[Information shown]

(* ===== verification/CircuitBreaker.v ===== *)
(** [tcbot/utils/circuit_breaker.py]: the breaker's state machine, operation by
    operation, and the [call] wrapper.  Clock readings are nanoseconds, the
    resolution of [time.monotonic()], passed to the operation that takes
    them. *)

From S2P Require Import Prelude Prog.

Definition seconds (s : Z) : Z := s * 1000000000.

Inductive CircuitState : Type := CLOSED | OPEN | HALF_OPEN.

#[global] Instance CircuitState_eq_dec : EqDecision CircuitState.
Proof. solve_decision. Defined.

Record CircuitBreaker := MkBreaker {
  _failure_threshold : Z;
  _recovery_timeout : Z;
  _state : CircuitState;
  _failure_count : Z;
  _half_open_probe_in_flight : bool;
  _opened_at : Z
}.

Definition with_state (st : CircuitState) (b : CircuitBreaker) : CircuitBreaker :=
  MkBreaker (_failure_threshold b) (_recovery_timeout b) st (_failure_count b)
    (_half_open_probe_in_flight b) (_opened_at b).

(** * Operations *)

Definition breaker_init (failure_threshold recovery_timeout : Z) : CircuitBreaker :=
  MkBreaker failure_threshold recovery_timeout CLOSED 0 false 0.

(** The two module-level breakers, [telegram] and [mongodb]. *)
Definition telegram : CircuitBreaker := breaker_init 5 (seconds 60).
Definition mongodb : CircuitBreaker := breaker_init 5 (seconds 60).

(** The [state] property: reading it may move OPEN to HALF_OPEN. *)
Definition state (now : Z) (b : CircuitBreaker) : CircuitBreaker * CircuitState :=
  let b := if bool_decide (_state b = OPEN) && (now - _opened_at b >=? _recovery_timeout b)
           then with_state HALF_OPEN b else b in
  (b, _state b).

Definition peek_state (b : CircuitBreaker) : CircuitState := _state b.

Definition is_open (now : Z) (b : CircuitBreaker) : CircuitBreaker * bool :=
  let '(b, s) := state now b in (b, bool_decide (s = OPEN)).

Definition release_probe (b : CircuitBreaker) : CircuitBreaker :=
  MkBreaker (_failure_threshold b) (_recovery_timeout b) (_state b) (_failure_count b)
    false (_opened_at b).

Definition try_acquire (now : Z) (b : CircuitBreaker) : CircuitBreaker * bool :=
  let '(b, s) := state now b in
  match s with
  | OPEN => (b, false)
  | HALF_OPEN =>
      if _half_open_probe_in_flight b then (b, false)
      else (MkBreaker (_failure_threshold b) (_recovery_timeout b) (_state b)
              (_failure_count b) true (_opened_at b), true)
  | CLOSED => (b, true)
  end.

Definition record_success (b : CircuitBreaker) : CircuitBreaker :=
  release_probe
    (MkBreaker (_failure_threshold b) (_recovery_timeout b) CLOSED 0
       (_half_open_probe_in_flight b) (_opened_at b)).

Definition record_failure (now : Z) (b : CircuitBreaker) : CircuitBreaker :=
  let count := _failure_count b + 1 in
  let opened st at_ := MkBreaker (_failure_threshold b) (_recovery_timeout b) st count
                         (_half_open_probe_in_flight b) at_ in
  release_probe
    (if bool_decide (_state b = HALF_OPEN) then opened OPEN now
     else if count >=? _failure_threshold b then opened OPEN now
     else opened (_state b) (_opened_at b)).

Definition reset (b : CircuitBreaker) : CircuitBreaker :=
  release_probe
    (MkBreaker (_failure_threshold b) (_recovery_timeout b) CLOSED 0
       (_half_open_probe_in_flight b) (_opened_at b)).

(** [CircuitBreaker.call]: the awaited coroutine between the reservation and
    exactly one settlement. *)
Section call.
Context {E : Type -> Type}
  (acquire : prog E bool) (success failure release : prog E unit).

Definition cb_call {T} (coro : prog E T) : prog E T :=
  ok <- acquire ;;
  if negb ok then Raise CircuitOpenError
  else
    r <- attempt coro ;;
    match r with
    | Ok result => success ;;; Ret result
    | Err exc =>
        if is_Exception exc then failure ;;; Raise exc
        else release ;;; Raise exc
    end.
End call.

(** * Behaviour over time

    What callers do to a breaker, in the order it happens: reservations that
    are granted or refused, settlements, reads of [state] and resets, each
    with the clock reading it takes. *)
Inductive event : Type :=
  | EvAcquire (now : Z) (granted : bool)
  | EvRead (now : Z)
  | EvSuccess
  | EvFailure (now : Z)
  | EvRelease
  | EvReset.

Inductive step (b : CircuitBreaker) : event -> CircuitBreaker -> Prop :=
  | step_acquire now b' ok : try_acquire now b = (b', ok) -> step b (EvAcquire now ok) b'
  | step_read now b' s : state now b = (b', s) -> step b (EvRead now) b'
  | step_success : step b EvSuccess (record_success b)
  | step_failure now : step b (EvFailure now) (record_failure now b)
  | step_release : step b EvRelease (release_probe b)
  | step_reset : step b EvReset (reset b).

Inductive steps : CircuitBreaker -> list event -> CircuitBreaker -> Prop :=
  | steps_nil b : steps b [] b
  | steps_snoc b1 evs b2 ev b3 : steps b1 evs b2 -> step b2 ev b3 -> steps b1 (evs ++ [ev]) b3.
#[export] Hint Constructors step steps : tcbot.

(** The same relation as a function, to replay a concrete history. *)
Definition apply_event (b : CircuitBreaker) (ev : event) : option CircuitBreaker :=
  match ev with
  | EvAcquire now g => let '(b', ok) := try_acquire now b in
                       if Bool.eqb ok g then Some b' else None
  | EvRead now => Some (state now b).1
  | EvSuccess => Some (record_success b)
  | EvFailure now => Some (record_failure now b)
  | EvRelease => Some (release_probe b)
  | EvReset => Some (reset b)
  end.

Fixpoint replay (b : CircuitBreaker) (evs : list event) : option CircuitBreaker :=
  match evs with
  | [] => Some b
  | ev :: evs' => match apply_event b ev with Some b' => replay b' evs' | None => None end
  end.

(** Failures recorded since the last success or reset. *)
Fixpoint consecutive_failures (rev_evs : list event) : Z :=
  match rev_evs with
  | [] => 0
  | EvFailure _ :: l => 1 + consecutive_failures l
  | EvSuccess :: _ | EvReset :: _ => 0
  | _ :: l => consecutive_failures l
  end.

(** A settlement: the end of a granted call. *)
Definition settles (ev : event) : bool :=
  match ev with EvSuccess | EvFailure _ | EvRelease | EvReset => true | _ => false end.

(** * Invariant *)

Definition wf (b : CircuitBreaker) : Prop :=
  0 <= _failure_count b /\
  (_state b = CLOSED -> _failure_count b < _failure_threshold b) /\
  (_half_open_probe_in_flight b = true -> _state b = HALF_OPEN).

Ltac breaker :=
  unfold state, try_acquire, record_success, record_failure, reset, release_probe,
    with_state, wf in *; simpl in *;
  repeat (case_match; simplify_eq/=); to_prop; try done.

Lemma wf_step b ev b' : 1 <= _failure_threshold b -> wf b -> step b ev b' -> wf b'.
Proof.
  intros Ht (H0 & H1 & H2) Hs.
  inversion Hs as [now ? ok He|now ? s He| |now| |]; subst; breaker;
    repeat split; intros; simpl in *; try done; try lia; try congruence; auto.
Qed.

Lemma threshold_step b ev b' :
  step b ev b' ->
  _failure_threshold b' = _failure_threshold b /\ _recovery_timeout b' = _recovery_timeout b.
Proof.
  inversion 1 as [now ? ok He|now ? s He| |now| |]; subst; breaker; auto.
Qed.

Lemma threshold_steps b evs b' : steps b evs b' -> _failure_threshold b' = _failure_threshold b.
Proof. induction 1 as [|b1 evs b2 ev b3 _ IH Hs]; [done|]. by destruct (threshold_step _ _ _ Hs) as [-> _]. Qed.

Lemma wf_init th tmo : 1 <= th -> wf (breaker_init th tmo).
Proof. intros. repeat split; simpl; try done; lia. Qed.

Lemma wf_steps b evs b' : 1 <= _failure_threshold b -> wf b -> steps b evs b' -> wf b'.
Proof.
  intros Ht Hw Hs. induction Hs as [|b1 evs b2 ev b3 Hs IH Hstep]; [done|].
  eapply wf_step; [|by apply IH|done]. by rewrite (threshold_steps _ _ _ Hs).
Qed.

Lemma count_step b ev b' n :
  _failure_count b = n -> step b ev b' ->
  _failure_count b' = match ev with
                      | EvFailure _ => n + 1 | EvSuccess | EvReset => 0 | _ => n end.
Proof. intros <- Hs. inversion Hs; subst; breaker. Qed.

Lemma count_steps th tmo evs b :
  steps (breaker_init th tmo) evs b -> _failure_count b = consecutive_failures (rev evs).
Proof.
  remember (breaker_init th tmo) as b0 eqn:H0.
  induction 1 as [b|b1 evs b2 ev b3 Hs IH Hstep]; [by subst|].
  rewrite rev_app_distr, (count_step _ _ _ _ (IH H0) Hstep). simpl. destruct ev; lia.
Qed.

(** Leaving CLOSED takes a failure that reaches the threshold. *)
Lemma closed_step b ev b' :
  step b ev b' -> _state b = CLOSED ->
  _state b' = CLOSED \/ _failure_threshold b <= _failure_count b'.
Proof.
  intros Hs Hc. inversion Hs as [now ? ok He|now ? s He| |now| |]; subst; breaker; auto; solve [congruence | right; lia | by split].
Qed.

Lemma steps_cons b ev b1 evs b2 : step b ev b1 -> steps b1 evs b2 -> steps b (ev :: evs) b2.
Proof.
  intros Hb Hs. revert b Hb. induction Hs as [b1|b1 evs b2 ev' b3 _ IH Hstep]; intros b Hb.
  - apply (steps_snoc b [] b); [constructor|done].
  - apply (steps_snoc b (ev :: evs) b2); auto.
Qed.

Lemma replay_steps b evs b' : replay b evs = Some b' -> steps b evs b'.
Proof.
  revert b. induction evs as [|ev evs IH]; intros b; simpl; [intros [= <-]; constructor|].
  destruct (apply_event b ev) as [b1|] eqn:He; [|done]. intros Hr.
  eapply steps_cons; [|by apply IH]. destruct ev as [now g|now| |now| |]; simplify_eq/=;
    try by constructor.
  - destruct (try_acquire now b) as [b2 ok] eqn:Ht. destruct (Bool.eqb ok g) eqn:Hg; [|done].
    apply Bool.eqb_prop in Hg. simplify_eq. by constructor.
  - destruct (state now b) as [b2 st] eqn:Ht. by econstructor.
Qed.

(** * Properties *)

(** The breaker opens only after [failure_threshold] consecutive failures:
    from start-up, as long as every run of failures since the last success or
    reset is shorter than the threshold, it is CLOSED and every reservation is
    granted. *)
Theorem closed_below_threshold (th tmo : Z) (evs : list event) (b : CircuitBreaker)
    (Hth : 1 <= th) (Hs : steps (breaker_init th tmo) evs b)
    (Hfew : forall pre post, evs = pre ++ post -> consecutive_failures (rev pre) < th) :
  _state b = CLOSED /\ forall now, try_acquire now b = (b, true).
Proof.
  assert (_state b = CLOSED) as Hc.
  { remember (breaker_init th tmo) as b0 eqn:H0.
    induction Hs as [b|b1 evs b2 ev b3 Hs IH Hstep]; [by subst|].
    assert (_state b2 = CLOSED) as H2.
    { apply IH; [done|]. intros pre post ->. apply (Hfew pre (post ++ [ev])). by rewrite app_assoc. }
    destruct (closed_step _ _ _ Hstep H2) as [?|Hge]; [done|]. exfalso. subst b1.
    assert (steps (breaker_init th tmo) (evs ++ [ev]) b3) as Hall by eauto with tcbot.
    rewrite (count_steps _ _ _ _ Hall), (threshold_steps _ _ _ Hs) in Hge. simpl in Hge.
    specialize (Hfew (evs ++ [ev]) [] (eq_sym (app_nil_r _))). lia. }
  split; [done|]. intros now. unfold try_acquire, state. rewrite Hc. simpl. by rewrite Hc.
Qed.

Lemma closed_below_threshold_witness :
  exists b, steps (breaker_init 2 (seconds 60)) [EvFailure 1; EvSuccess; EvFailure 3] b /\
            _state b = CLOSED.
Proof.
  assert (steps (breaker_init 2 (seconds 60)) [EvFailure 1; EvSuccess; EvFailure 3] _) as Hs
    by (apply replay_steps; reflexivity).
  eexists. split; [exact Hs|].
  apply (closed_below_threshold 2 (seconds 60) _ _ ltac:(lia) Hs).
  intros pre post Hp.
  destruct pre as [|? [|? [|? [|? pre]]]]; simplify_eq/=; vm_compute; reflexivity.
Defined.

(** C11: an open breaker fails fast, then always recovers: until
    [recovery_timeout] has elapsed every reservation is refused and nothing
    changes; from then on the next reservation is granted as the probe, and
    the probe's success closes the breaker again. *)
Theorem open_then_recovers (th tmo : Z) (evs : list event) (b : CircuitBreaker)
    (Hth : 1 <= th) (Hs : steps (breaker_init th tmo) evs b) (Hopen : _state b = OPEN) :
  (forall now, now - _opened_at b < _recovery_timeout b -> try_acquire now b = (b, false)) /\
  (forall now, _recovery_timeout b <= now - _opened_at b ->
     exists b', try_acquire now b = (b', true) /\ _state b' = HALF_OPEN /\
                _state (record_success b') = CLOSED /\
                _state (record_failure now b') = OPEN).
Proof.
  assert (wf b) as (_ & _ & Hprobe) by (eapply wf_steps; [|by apply wf_init|done]; done).
  unfold try_acquire, state. rewrite Hopen. simpl. split; intros now Hn.
  - rewrite Z.geb_leb. destruct (Z.leb_spec (_recovery_timeout b) (now - _opened_at b)); [lia|].
    by rewrite Hopen.
  - rewrite Z.geb_leb. destruct (Z.leb_spec (_recovery_timeout b) (now - _opened_at b)); [|lia].
    simpl. destruct (_half_open_probe_in_flight b) eqn:Hp; [|eauto 10].
    rewrite Hprobe in Hopen by done. done.
Qed.

Lemma open_then_recovers_witness :
  let b := record_failure 7 (breaker_init 1 (seconds 60)) in
  exists b', try_acquire (seconds 61) b = (b', true) /\ _state b' = HALF_OPEN.
Proof.
  intros b.
  destruct (open_then_recovers 1 (seconds 60) [EvFailure 7] b) as [_ H].
  - lia.
  - by apply replay_steps.
  - reflexivity.
  - destruct (H (seconds 61)) as (b' & H1 & H2 & _); [vm_compute; discriminate|eauto].
Defined.

(** While HALF_OPEN holds its probe, no further reservation is granted,
    at any time, until some call settles. *)
Theorem half_open_single_probe (b b' : CircuitBreaker) (evs : list event)
    (Hhalf : _state b = HALF_OPEN) (Hprobe : _half_open_probe_in_flight b = true)
    (Hs : steps b evs b') (Hopen : Forall (fun ev => settles ev = false) evs) :
  b' = b /\ Forall (fun ev => forall now ok, ev = EvAcquire now ok -> ok = false) evs.
Proof.
  induction Hs as [b|b1 evs b2 ev b3 Hs IH Hstep]; [done|].
  apply Forall_app in Hopen as [Hevs Hev]. apply Forall_cons in Hev as [Hev _].
  destruct (IH Hhalf Hprobe Hevs) as [-> Hall].
  inversion Hstep as [now ? ok He|now ? s He| |now| |]; subst; try done;
    unfold try_acquire, state in He; rewrite Hhalf in He; simpl in He; rewrite Hhalf in He;
    try rewrite Hprobe in He; simplify_eq;
    (split; [done|]; apply Forall_app; split; [done|]; constructor; [|constructor]; congruence).
Qed.

Lemma half_open_single_probe_witness :
  let b := MkBreaker 5 (seconds 60) HALF_OPEN 5 true 0 in
  exists b', steps b [EvAcquire 3 false] b' /\ b' = b.
Proof.
  intros b. assert (steps b [EvAcquire 3 false] b) as Hs by (by apply replay_steps).
  exists b. split; [exact Hs|].
  apply (half_open_single_probe b b [EvAcquire 3 false]); [done|done|exact Hs|].
  constructor; [reflexivity|constructor].
Defined.

(** The reservation does not remember whose it is.  A call admitted while
    the breaker was CLOSED that settles late with [release_probe] clears the
    flag of the probe admitted since, and a second call is then granted while
    HALF_OPEN: the "only one HALF_OPEN probe" of [try_acquire] does not hold
    across such an interleaving. *)
Theorem late_release_admits_second_probe :
  exists b, steps telegram
    [EvAcquire 0 true;                       (* a slow call, breaker CLOSED *)
     EvFailure 1; EvFailure 1; EvFailure 1; EvFailure 1; EvFailure 1;
     EvAcquire (seconds 61) true;            (* the probe *)
     EvRelease;                              (* the slow call is refused with a 400 *)
     EvAcquire (seconds 61) true]            (* a second probe *)
    b /\ _state b = HALF_OPEN.
Proof.
  eexists. split.
  - apply replay_steps. vm_compute. reflexivity.
  - reflexivity.
Qed.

[/Information shown]

Reproduce precisely, and with no line left out, each line from the top of the entries through the line that carries "Definition try_acquire (now".

Solved problem –
(* ===== verification/CircuitBreaker.v ===== *)
(** [tcbot/utils/circuit_breaker.py]: the breaker's state machine, operation by
    operation, and the [call] wrapper.  Clock readings are nanoseconds, the
    resolution of [time.monotonic()], passed to the operation that takes
    them. *)

From S2P Require Import Prelude Prog.

Definition seconds (s : Z) : Z := s * 1000000000.

Inductive CircuitState : Type := CLOSED | OPEN | HALF_OPEN.

#[global] Instance CircuitState_eq_dec : EqDecision CircuitState.
Proof. solve_decision. Defined.

Record CircuitBreaker := MkBreaker {
  _failure_threshold : Z;
  _recovery_timeout : Z;
  _state : CircuitState;
  _failure_count : Z;
  _half_open_probe_in_flight : bool;
  _opened_at : Z
}.

Definition with_state (st : CircuitState) (b : CircuitBreaker) : CircuitBreaker :=
  MkBreaker (_failure_threshold b) (_recovery_timeout b) st (_failure_count b)
    (_half_open_probe_in_flight b) (_opened_at b).

(** * Operations *)

Definition breaker_init (failure_threshold recovery_timeout : Z) : CircuitBreaker :=
  MkBreaker failure_threshold recovery_timeout CLOSED 0 false 0.

(** The two module-level breakers, [telegram] and [mongodb]. *)
Definition telegram : CircuitBreaker := breaker_init 5 (seconds 60).
Definition mongodb : CircuitBreaker := breaker_init 5 (seconds 60).

(** The [state] property: reading it may move OPEN to HALF_OPEN. *)
Definition state (now : Z) (b : CircuitBreaker) : CircuitBreaker * CircuitState :=
  let b := if bool_decide (_state b = OPEN) && (now - _opened_at b >=? _recovery_timeout b)
           then with_state HALF_OPEN b else b in
  (b, _state b).

Definition peek_state (b : CircuitBreaker) : CircuitState := _state b.

Definition is_open (now : Z) (b : CircuitBreaker) : CircuitBreaker * bool :=
  let '(b, s) := state now b in (b, bool_decide (s = OPEN)).

Definition release_probe (b : CircuitBreaker) : CircuitBreaker :=
  MkBreaker (_failure_threshold b) (_recovery_timeout b) (_state b) (_failure_count b)
    false (_opened_at b).

Definition try_acquire (now : Z) (b : CircuitBreaker) : CircuitBreaker * bool :=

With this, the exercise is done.